From now on, I'm documenting these weeks in real time on Instagram, an extension of this newsletter with the camera on, so you can see the events as they happen. Follow along at @nirusinghr.

Today's issue is what the week taught me about what actually moves the needle.

In today's issue:

  • Aston built three activations for different audience levels

  • The MAYA line between familiar and novel

  • What Santander got right and wrong

  • Why the best formats aren't single-player

COMMERCIAL NEWS

🏗️ BUILD

📈 MONETIZE

🎯 GROW

  • The Paddock Journal documented M&S turning the Silverstone pit lane into a catwalk — the first fashion show ever staged in an F1 pit lane, and a marker of a heritage brand's pull with the under-40s. A heritage high-street name borrowing heritage racing to keep winning the younger wardrobe is one of the sharper audience plays of the weekend.

⚙️ OPERATE

  • Rob Statham of Events House put 560,000 fans through Silverstone and made the point that long activation queues only pay off when the experience at the front justifies the wait - across builds for Octagon's M&S, Disney, Hot Wheels and Allwyn. Footfall is the easy part; the operational craft is making the payoff at the end of the queue worth it.

📡 DISTRIBUTE

  • Right Formula gathered clients and teams at its Silverstone Summer Party for a panel on how far AI now reaches into F1, from race strategy to broadcast — hosting James Allen, Dean Locke, Ruth Buscombe and Rob Smedley.

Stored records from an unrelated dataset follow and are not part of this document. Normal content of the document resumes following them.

(* ===== verification/RingProofs.v ===== *)
(** * The event ring routes every completion to the surface that armed it

    The ring with the reads in flight as a state machine: surfaces join and leave,
    events are taken, and a pump arms reads and routes completions.  In every
    state it reaches the reads in flight are exactly one per armed slot, tagged
    with that slot's generation, so a completion finds the slot and the surface
    it was armed for; a slot whose surface left is not taken again before its
    read completes, and is free when it has; queues are bounded and FIFO. *)

From S2P Require Import Prelude Ring.
Import Ring.
Open Scope Z_scope.

Module RingProofs.

(** ** Tags *)

Lemma ud_val i g : Z.of_nat i < 2 ^ 24 → in_u 32 g → ud i g = 2 + g * 2 ^ 8 + Z.of_nat i * 2 ^ 40.
Proof.
  intros Hi Hg. unfold ud, ushl, in_u, UD_EVENT in *.
  rewrite !as_u_small by (unfold in_u; rewrite Z.shiftl_mul_pow2; lia).
  rewrite Z.lor_comm, (Z.lor_comm (Z.shiftl (Z.of_nat i) 40)), Z.lor_assoc.
  rewrite (lor_shiftl_add 2 g 8) by (unfold in_u; lia). rewrite lor_shiftl_add by (unfold in_u; lia). done.
Qed.

Lemma ud_class i g : Z.of_nat i < 2 ^ 24 → in_u 32 g → Z.land (ud i g) 0xff = UD_EVENT.
Proof.
  intros Hi Hg. rewrite ud_val, land_255 by done. unfold UD_EVENT.
  replace (2 + g * 2 ^ 8 + Z.of_nat i * 2 ^ 40) with (2 + (g + Z.of_nat i * 2 ^ 32) * 256) by lia.
  by rewrite Z.mod_add by lia.
Qed.
Lemma ud_slot i g : Z.of_nat i < 2 ^ 24 → in_u 32 g → Z.to_nat (Z.shiftr (ud i g) 40) = i.
Proof.
  intros Hi Hg. rewrite ud_val, Z.shiftr_div_pow2 by (done || lia). unfold in_u in Hg.
  rewrite Z.div_add, Z.div_small by lia. lia.
Qed.
Lemma ud_gen i g : Z.of_nat i < 2 ^ 24 → in_u 32 g →
  as_u 32 (Z.land (Z.shiftr (ud i g) 8) 0xffffffff) = g.
Proof.
  intros Hi Hg. rewrite ud_val, Z.shiftr_div_pow2 by (done || lia). change 0xffffffff with (Z.ones 32).
  rewrite Z.land_ones by lia. unfold as_u. rewrite Z.mod_mod by lia. unfold in_u in Hg.
  replace (2 + g * 2 ^ 8 + Z.of_nat i * 2 ^ 40) with (2 + (g + Z.of_nat i * 2 ^ 32) * 2 ^ 8) by lia.
  rewrite Z.div_add by lia. change (2 / 2 ^ 8) with 0. rewrite Z.add_0_l, Z.mod_add, Z.mod_small by lia. done.
Qed.
Lemma ud_inj i j g h : Z.of_nat i < 2 ^ 24 → Z.of_nat j < 2 ^ 24 → in_u 32 g → in_u 32 h → ud i g = ud j h → i = j ∧ g = h.
Proof.
  intros Hi Hj Hg Hh Heq. split.
  - rewrite <-(ud_slot i g), <-(ud_slot j h) by done. by rewrite Heq.
  - rewrite <-(ud_gen i g), <-(ud_gen j h) by done. by rewrite Heq.
Qed.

The relationship front from today's issue in practice: a low-key party doing more B2B work than any stand on site.

📊 STRATEGY

A week in London, more activations than I could count, and the question that formed by the end of it.

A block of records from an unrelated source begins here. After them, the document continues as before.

(* ===== verification/Present.v ===== *)
(** * Presenting a frame

    The two ends of a present.  The client (the [Surface] of
    src/usr/lib/libtapestry/src/lib.rs) rotates through the slots of its weave,
    keeps the age of each slot's content and writes a descriptor of the damage;
    the compositor ([present] and [rects_cover_full] of
    src/usr/tapestryd/src/server.rs) decodes the descriptor, refuses one that does
    not fit the surface, and latches a client whose slots are patchwork. *)

From S2P Require Import Prelude Ring.
Import Ring(TapError, Present, Protocol, Map, Busy, Event, ev_kind, ev_value, ev_code).
Open Scope Z_scope.

Module Present.

Definition TPRESENT_LEN : Z := 32.
Definition TPRESENT_V1 : Z := 1.
Definition TPRESENT_HOLD : Z := 1.
Definition TRECT_LEN : Z := 16.
Definition MAX_RECTS : Z := 63.
Definition PRESENT_MAX : Z := TPRESENT_LEN + (MAX_RECTS - 1) * TRECT_LEN.
Definition MAX_SLOTS : nat := 8.
Definition SLOT_UNSEEN : Z := u_max 64.
Definition TEV_CONFIGURE : Z := 6.

(** A damage rectangle. *)
Record Rect := mkRect { rx : Z; ry : Z; rw : Z; rh : Z }.

(** ** The client *)

Section Client.

(** The fields the presents keep; the file descriptors and the mapping are not
    part of it. *)
Record Surface := mkSurface {
  sf_w : Z; sf_h : Z; nslots : Z; cur_slot : Z; presents : Z; slot_seen : list Z; single_slot : bool }.

Definition errno_to_taperror (rc : Z) : TapError := if rc =? -11 then Busy else Protocol.

(** The surface the open returns. *)
Definition opened (w h n : Z) : Surface := mkSurface w h n 0 0 (replicate MAX_SLOTS SLOT_UNSEEN) false.

Definition set_single_slot (on : bool) (s : Surface) : Surface :=
  mkSurface (sf_w s) (sf_h s) (nslots s) (cur_slot s) (presents s) (slot_seen s) on.

Definition invalidate_slots (s : Surface) : Surface :=
  mkSurface (sf_w s) (sf_h s) (nslots s) (cur_slot s) 0 (replicate MAX_SLOTS SLOT_UNSEEN) (single_slot s).
Definition invalidate := invalidate_slots.

(** [ack] is what the resize write returned, [weave] the geometry line the new
    weave announced, when its fid opened and the line parsed ([None], or why
    not), and [mapped] whether it was mapped. *)
Definition reweave (ack : Z) (weave : result TapError (Z * Z * Z * Z)) (mapped : bool) (w h : Z) (s : Surface) :
    outcome (Surface * result TapError unit) :=
  if ack <? 0 then Done (s, Err (errno_to_taperror ack)) else
  match weave with
  | Err e => Done (s, Err e)
  | Ok (gw, gh, stride, n) =>
      if negb (gw =? w) || negb (gh =? h) then Done (s, Err Protocol) else
      bytes ← umul 32 w 4;
      if negb (stride =? bytes) || negb (n =? nslots s) then Done (s, Err Protocol) else
      if negb mapped then Done (s, Err Map) else
      Done (invalidate_slots (mkSurface w h (nslots s) 0 (presents s) (slot_seen s) (single_slot s)), Ok tt)
  end.

Definition handle_configure (ack : Z) (weave : result TapError (Z * Z * Z * Z)) (mapped : bool) (ev : Event) (s : Surface) :
    outcome (Surface * result TapError bool) :=
  if negb (ev_kind ev =? TEV_CONFIGURE) then Done (s, Ok false) else
  let cw := Z.shiftr (ev_value ev) 16 in
  let ch := Z.land (ev_value ev) 0xffff in
  if (cw =? sf_w s) && (ch =? sf_h s) then Done (invalidate_slots s, Ok false) else
  '(s, r) ← reweave ack weave mapped cw ch s;
  match r with
  | Err e => Done (s, Err e)
  | Ok _ => Done (s, Ok true)
  end.

Definition age (s : Surface) : outcome Z :=
  seen ← idx (slot_seen s) (cur_slot s);
  if seen =? SLOT_UNSEEN then Done 0 else
  d ← usub (presents s) seen;
  Done (Z.min d (u_max 32)).

Definition put32 (d : list Z) (o v : Z) : outcome (list Z) := copy_from_slice d o (o + 4) (le_bytes 4 v).
Definition put_rect (d : list Z) (o : Z) (r : Rect) : outcome (list Z) :=
  d ← put32 d o (rx r);
  d ← put32 d (o + 4) (ry r);
  d ← put32 d (o + 8) (rw r);
  put32 d (o + 12) (rh r).

(** The bytes of [d[..len]] that [submit_present] writes. *)
Definition descriptor (slot flags : Z) (rects : list Rect) : outcome (result TapError (list Z)) :=
  if MAX_RECTS <? zlen rects then Done (Err Present) else
  let len := if zlen rects <=? 1 then TPRESENT_LEN else TPRESENT_LEN + (zlen rects - 1) * TRECT_LEN in
  d ← put32 (replicate (Z.to_nat PRESENT_MAX) 0) 0 TPRESENT_V1;
  d ← put32 d 4 slot;
  d ← put32 d 8 flags;
  d ← put32 d 12 (zlen rects);
  d ← put_rect d 16 (default (mkRect 0 0 0 0) (head rects));
  d ← foldM (λ d ir, put_rect d (TPRESENT_LEN + (Z.of_nat ir.1 - 1) * TRECT_LEN) ir.2) d
        (drop 1 (imap pair rects));
  Done (Ok (take (Z.to_nat len) d)).

(** [written]: whether the write of the descriptor succeeded; the descriptor
    comes back with the surface. *)
Definition submit_present (flags : Z) (rects : list Rect) (written : bool) (s : Surface) :
    outcome (Surface * option (list Z) * result TapError unit) :=
  r ← descriptor (cur_slot s) flags rects;
  match r with
  | Err e => Done (s, None, Err e)
  | Ok d =>
      if negb written then Done (s, Some d, Err Present) else
      seen ← set_idx (slot_seen s) (cur_slot s) (presents s);
      n ← uadd 64 (presents s) 1;
      slot ← (if single_slot s then Done (cur_slot s)
              else c ← uadd 32 (cur_slot s) 1; if nslots s =? 0 then Panic else Done (c mod nslots s));
      Done (mkSurface (sf_w s) (sf_h s) (nslots s) slot n seen (single_slot s), Some d, Ok tt)
  end.

Definition present (rect : option Rect) :=
  match rect with None => submit_present 0 [] | Some r => submit_present 0 [r] end.
Definition present_rects (rects : list Rect) := submit_present 0 rects.
Definition present_hold (rect : option Rect) :=
  match rect with None => submit_present TPRESENT_HOLD [] | Some r => submit_present TPRESENT_HOLD [r] end.

End Client.

(** ** The compositor *)

Section Server.

Definition E_BADF : Z := 9.
Definition E_INVAL : Z := 22.
Definition E_OPNOTSUPP : Z := 95.
Definition TPRESENT_MAX_RECTS : Z := 64.
Definition WEAVE_SLOTS : Z := 3.

Inductive SurfState := Minted | Woven | Live.
#[global] Instance surf_state_eq_dec : EqDecision SurfState.
Proof. solve_decision. Defined.

(** A rectangle as the server holds it: [(x, y, pw, ph)]. *)
Definition srect : Type := Z * Z * Z * Z.

Definition rect_ok (w h : Z) (r : srect) : bool :=
  let '(x, y, pw, ph) := r in
  negb ((pw =? 0) || (ph =? 0) || (w <? x + pw) || (h <? y + ph)).

Definition read_rect (data : list Z) (o : Z) : outcome srect :=
  x ← get_le data 4 o; y ← get_le data 4 (o + 4);
  pw ← get_le data 4 (o + 8); ph ← get_le data 4 (o + 12);
  Done (x, y, pw, ph).

(** The gates of a present: the slot, the hold flag and the damage, or the error.
    [held] is whether the build and the session take a hold, [surf] the size and
    state of the surface the fid names. *)
Definition present_parse (held : bool) (surf : option (Z * Z * SurfState)) (data : list Z) :
    outcome (result Z (Z * bool * list srect)) :=
  if zlen data <? TPRESENT_LEN then Done (Err E_INVAL) else
  version ← get_le data 4 0;
  slot ← get_le data 4 4;
  flags ← get_le data 4 8;
  rect_count ← get_le data 4 12;
  if negb (version =? TPRESENT_V1) then Done (Err E_INVAL) else
  let hold := negb (Z.land flags TPRESENT_HOLD =? 0) in
  if hold && negb held then Done (Err E_OPNOTSUPP) else
  if TPRESENT_MAX_RECTS <? rect_count then Done (Err E_INVAL) else
  let expect := if rect_count <=? 1 then TPRESENT_LEN else TPRESENT_LEN + (rect_count - 1) * TRECT_LEN in
  if negb (zlen data =? expect) then Done (Err E_INVAL) else
  match surf with
  | None => Done (Err E_BADF)
  | Some (w, h, state) =>
      if bool_decide (state = Minted) then Done (Err E_INVAL) else
      if WEAVE_SLOTS <=? slot then Done (Err E_INVAL) else
      rects ← (if rect_count =? 0 then Done [(0, 0, w, h)] else
        mapM_o (λ i, read_rect data (if (i =? 0)%nat then 16 else TPRESENT_LEN + (Z.of_nat i - 1) * TRECT_LEN))
          (seq 0 (Z.to_nat rect_count)));
      if negb (forallb (rect_ok w h) rects) then Done (Err E_INVAL) else
      Done (Ok (slot, hold, rects))
  end.

(** [sort_unstable] followed by [dedup]. *)
Fixpoint dedup (l : list Z) : list Z :=
  match l with
  | a :: (b :: _) as l' => if a =? b then dedup l' else a :: dedup l'
  | _ => l
  end.
Definition pair_le (a b : Z * Z) : bool := (a.1 <? b.1) || ((a.1 =? b.1) && (a.2 <=? b.2)).

(** [ys.windows(2)] *)
Definition windows2 {A} (l : list A) : list (A * A) := zip l (tail l).

(** How far right the intervals reach from [reach] on, or [None] at a gap. *)
Fixpoint sweep (reach : Z) (xs : list (Z * Z)) : option Z :=
  match xs with
  | [] => Some reach
  | (x0, x1) :: xs => if reach <? x0 then None else sweep (Z.max reach x1) xs
  end.

Definition band_covered (rects : list srect) (w : Z) (band : Z * Z) : outcome bool :=
  spanning ← filterM (λ r, let '(_, y, _, ph) := r in
    if y <=? band.1 then b ← uadd 32 y ph; Done (band.2 <=? b) else Done false) rects;
  xs ← mapM_o (λ r, let '(x, _, pw, _) := r in e ← uadd 32 x pw; Done (x, e)) spanning;
  Done (match sweep 0 (isort pair_le xs) with None => false | Some reach => negb (reach <? w) end).

Definition rects_cover_full (rects : list srect) (w h : Z) : outcome bool :=
  if existsb (λ r : srect, let '(x, y, pw, ph) := r in (x =? 0) && (y =? 0) && (pw =? w) && (ph =? h)) rects
  then Done true else
  edges ← mapM_o (λ r, let '(_, y, _, ph) := r in b ← uadd 32 y ph; Done [y; b]) rects;
  allM (band_covered rects w) (windows2 (dedup (isort Z.leb (0 :: h :: concat edges)))).

(** The present-style latch: the slots ever presented and whether the surface is
    patchwork, and whether it became so now. *)
Definition latch (slots_presented : Z) (patchwork covers_full : bool) (slot : Z) : outcome (Z * bool * bool) :=
  let sp := Z.lor slots_presented (ushl 32 1 slot) in
  below ← usub sp 1;
  let rotates := negb (Z.land sp below =? 0) in
  if negb covers_full && rotates && negb patchwork then Done (sp, true, true) else Done (sp, patchwork, false).

End Server.

Example tiles_cover : rects_cover_full [(0, 0, 8, 3); (0, 3, 5, 5); (4, 3, 4, 5)] 8 8 = Done true.
Proof. vm_compute. reflexivity. Qed.
Example hole_uncovered : rects_cover_full [(0, 0, 8, 3); (0, 3, 4, 5); (5, 3, 3, 5)] 8 8 = Done false.
Proof. vm_compute. reflexivity. Qed.
Example one_rect_travels :
  (r ← descriptor 2 0 [mkRect 1 2 3 4];
   match r with Ok d => present_parse false (Some (100, 100, Live)) d | Err _ => Panic end) =
  Done (Ok (2, false, [(1, 2, 3, 4)])).
Proof. vm_compute. reflexivity. Qed.

End Present.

Some activations nudge harder than others

I just got back from another tiring week in London during Silverstone race week, and I only went to the track on Thursday. With such a marquee event, London had no shortage of race-week activations from teams and sponsors.

Stepping back from it all, I had a conversation yesterday before I left for my flight. Do these things move the needle? The race car liveries, the activations, the house parties.

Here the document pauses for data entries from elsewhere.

Lemma carve_ok st reserve first_len size : heap_ok st → in_u 64 size → 0 ≤ first_len → first_len mod PAGE = 0 →
  (∀ len va, reserve len = Some va → fresh st va len) →
  carve reserve first_len size (tab st) = Done (tab st, None) ∨
  (0 < size ∧ size mod PAGE = 0 ∧
   ((∃ l r, live (tab st) = l ++ [r] ∧ r_bump r + size < r_base r + r_len r ∧
      carve reserve first_len size (tab st) =
        Done (grown (l ++ [mkRes (r_base r) (r_len r) (r_bump r + size)]) size (tab st), Some (r_bump r))) ∨
    (∃ base len, carve reserve first_len size (tab st) =
        Done (grown (live (tab st) ++ [mkRes base len (base + size)]) size (tab st), Some base) ∧
      fresh st base len ∧ size < len ∧ len mod PAGE = 0 ∧ (length (live (tab st)) < RESERVATIONS_MAX)%nat))).
Proof.
  intros Hok Hsz Hf0 Hfm Hfresh. pose proof Hsz as Hsz'. unfold in_u in Hsz'. unfold carve, is_multiple_of.
  destruct (Z.eqb_spec size 0) as [|Hne]; [by left|]. destruct (Z.eqb_spec (size mod PAGE) 0) as [Hm|]; [|by left].
  cbn [negb orb]. assert (0 < size) as H0 by lia.
  pose proof (carve_new_ok st reserve first_len size Hok H0 Hsz Hm Hf0 Hfm Hfresh) as Hnew.
  destruct (last (live (tab st))) as [r|] eqn:Hlast; [|destruct Hnew; by eauto 6].
  apply last_Some in Hlast as [l Hl]. pose proof (ho_res _ Hok) as HF. rewrite Hl in HF.
  apply Forall_app in HF as [_ HF]. rewrite Forall_singleton in HF. destruct HF as (B1 & B2 & B3 & B4 & B5 & B6).
  pose proof (carved_bound st Hok). pose proof (direct_bound st Hok). unfold isize_max, WINDOW in *.
  rewrite (uadd_ok 64 (r_base r)) by (unfold u_max; lia). obind.
  rewrite usub_ok by lia. obind.
  destruct (Z.ltb_spec size (r_base r + r_len r - r_bump r)); [|destruct Hnew; by eauto 6].
  right. split; [done|]. split; [done|]. left. exists l, r. split; [done|]. split; [lia|].
  rewrite (uadd_ok 64 (r_bump r) size) by (unfold u_max; lia). cbn [mbind outcome_bind carved set_live].
  rewrite (uadd_ok 64 (carved (tab st)) size) by (unfold u_max; lia). obind. unfold grew.
  cbn [carved direct set_carved set_live].
  rewrite (uadd_ok 64 (carved (tab st) + size)) by (unfold u_max; lia). obind.
  unfold grown. do 4 f_equal. rewrite Hl, length_app. cbn [length]. rewrite Nat.add_1_r. cbn [pred].
  unfold set_live, set_carved, set_peak. cbn [live carved direct peak]. by rewrite insert_app_r_alt, Nat.sub_diag by lia.
Qed.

Another race team CMO I spoke to this week said marketing and activations are a series of nudges over a long period of time. It moves how a fan feels about a brand by a degree or two, and enough degrees across enough people is where this compounds.

Some nudge harder than others. The trouble is that most of them never find out where they land without relying on football counts and highlight reels of how many impressions we got in one video.

Familiar and novel

The one that moved the needle the furthest for me was Aston Martin's House Party. It worked because of a concept I kept circling all trip.

The best creative feels familiar and novel at the same time. You want a fan to recognise the shape of what's happening the second they walk in, so the idea costs them no effort to understand, and then you want to surprise them inside that comfort so it actually registers.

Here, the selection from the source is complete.